Base de jurisprudence

Ariane Web: Conseil d'État 329693, lecture du 10 mai 2012
Analyse n° 329693
Conseil d'État

N° 329693
Mentionné aux tables du recueil Lebon

Lecture du jeudi 10 mai 2012



19-01-03-03 : Contributions et taxes- Généralités- Règles générales d'établissement de l'impôt- Abus de droit et fraude à la loi-

1) Fait générateur de l'imposition - Date de l'acte écarté comme inopposable - Absence - Opération dont l'administration entend tirer les conséquences - Existence - 2) Opération d'apport-cession - Interposition d'une société soumise à l'IS ayant eu pour seul objet de créer l'apparence d'un échange de droits sociaux afin de bénéficier du report d'imposition (I ter de l'ancien art. 160 du CGI) - Plus-value imposée au titre de l'année au cours de laquelle les titres ont quitté le patrimoine du contribuable.




1) Lorsque l'administration fiscale entend, sur le fondement de l'article L. 64 du livre des procédures fiscales (LPF), écarter comme ne lui étant pas opposables certains actes passés par le contribuable, après avoir établi que ces actes ont eu un caractère fictif ou tendaient à obtenir le bénéfice d'une application littérale des textes à l'encontre des objectifs poursuivis par leurs auteurs, dans le seul but d'éluder ou d'atténuer les charges fiscales que l'intéressé, s'il n'avait pas passé ces actes, aurait normalement supportées eu égard à sa situation et à ses activités réelles, elle doit, pour établir l'impôt qui aurait été dû en l'absence de ces actes, se fonder non pas sur la date de l'acte qu'elle a écarté, mais sur celle de l'opération dont elle entend tirer les conséquences et qui constitue le fait générateur de l'imposition. 2) Par suite, lorsqu'elle entend remettre en cause, dans le cadre d'une opération d'apport de titres suivi de leur cession à un tiers, l'interposition d'une société soumise à l'impôt sur les sociétés (IS), au motif qu'elle a eu pour seul objet de créer l'apparence d'un échange de droits sociaux entrant dans le champ d'application du I ter de l'ancien article 160 (en vigueur avant le 1er janvier 2000) du code général des impôts (CGI), l'administration doit imposer la plus-value constatée à cette occasion au titre de l'année au cours de laquelle les titres en litige ont quitté le patrimoine du contribuable.





19-04-01-02-05-01 : Contributions et taxes- Impôts sur les revenus et bénéfices- Règles générales- Impôt sur le revenu- Établissement de l'impôt- Redressement-

Abus de droit (art.

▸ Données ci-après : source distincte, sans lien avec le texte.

(* ===== verification/_CoqProject ===== *)
-Q . S2P
Prelude.v
Float32.v
CxxStd.v
Bytes.v
External.v
Bits.v
Popcount.v
Varint.v
VarintRead.v
VarintArm.v
VarintShuffle.v
WireFormat.v
ParseCtx.v
RepeatedField.v
ArenaParts.v
SerialArena.v
Metadata.v
HasBits.v
OutStream.v
CodedInput.v
TableParser.v
Int128.v
SwissGroup.v
SwissProbe.v
SwissTable.v
SwissMulti.v
SwissMachine.v
PtrField.v
Process.v
Projects.v
Messages.v
Codec.v
Tasks.v
TaskGen.v
Server.v
Schedule.v
Client.v
System.v
Progress.v
Discovery.v
Daemon.v
Window.v
Console.v
Locks.v
Build.v
Examples.v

L. 64 du LPF) - 1) Fait générateur de l'imposition - Date de l'acte écarté comme inopposable - Absence - Opération dont l'administration entend tirer les conséquences - Existence - 2) Opération d'apport-cession - Interposition d'une société soumise à l'IS ayant eu pour seul objet de créer l'apparence d'un échange de droits sociaux afin de bénéficier du report d'imposition (I ter de l'ancien art. 160 du CGI) - Plus-value imposable au titre de l'année au cours de laquelle les titres ont quitté le patrimoine du contribuable.




1) Lorsque l'administration fiscale entend, sur le fondement de l'article L. 64 du livre des procédures fiscales (LPF), écarter comme ne lui étant pas opposables certains actes passés par le contribuable, après avoir établi que ces actes ont eu un caractère fictif ou tendaient à obtenir le bénéfice d'une application littérale des textes à l'encontre des objectifs poursuivis par leurs auteurs, dans le seul but d'éluder ou d'atténuer les charges fiscales que l'intéressé, s'il n'avait pas passé ces actes, aurait normalement supportées eu égard à sa situation et à ses activités réelles, elle doit, pour établir l'impôt qui aurait été dû en l'absence de ces actes, se fonder non pas sur la date de l'acte qu'elle a écarté, mais sur celle de l'opération dont elle entend tirer les conséquences et qui constitue le fait générateur de l'imposition. 2) Par suite, lorsqu'elle entend remettre en cause, dans le cadre d'une opération d'apport de titres suivi de leur cession à un tiers, l'interposition d'une société soumise à l'impôt sur les sociétés (IS), au motif qu'elle a eu pour seul objet de créer l'apparence d'un échange de droits sociaux entrant dans le champ d'application du I ter de l'ancien article 160 (en vigueur avant le 1er janvier 2000) du code général des impôts (CGI), l'administration doit imposer la plus-value constatée à cette occasion au titre de l'année au cours de laquelle les titres en litige ont quitté le patrimoine du contribuable.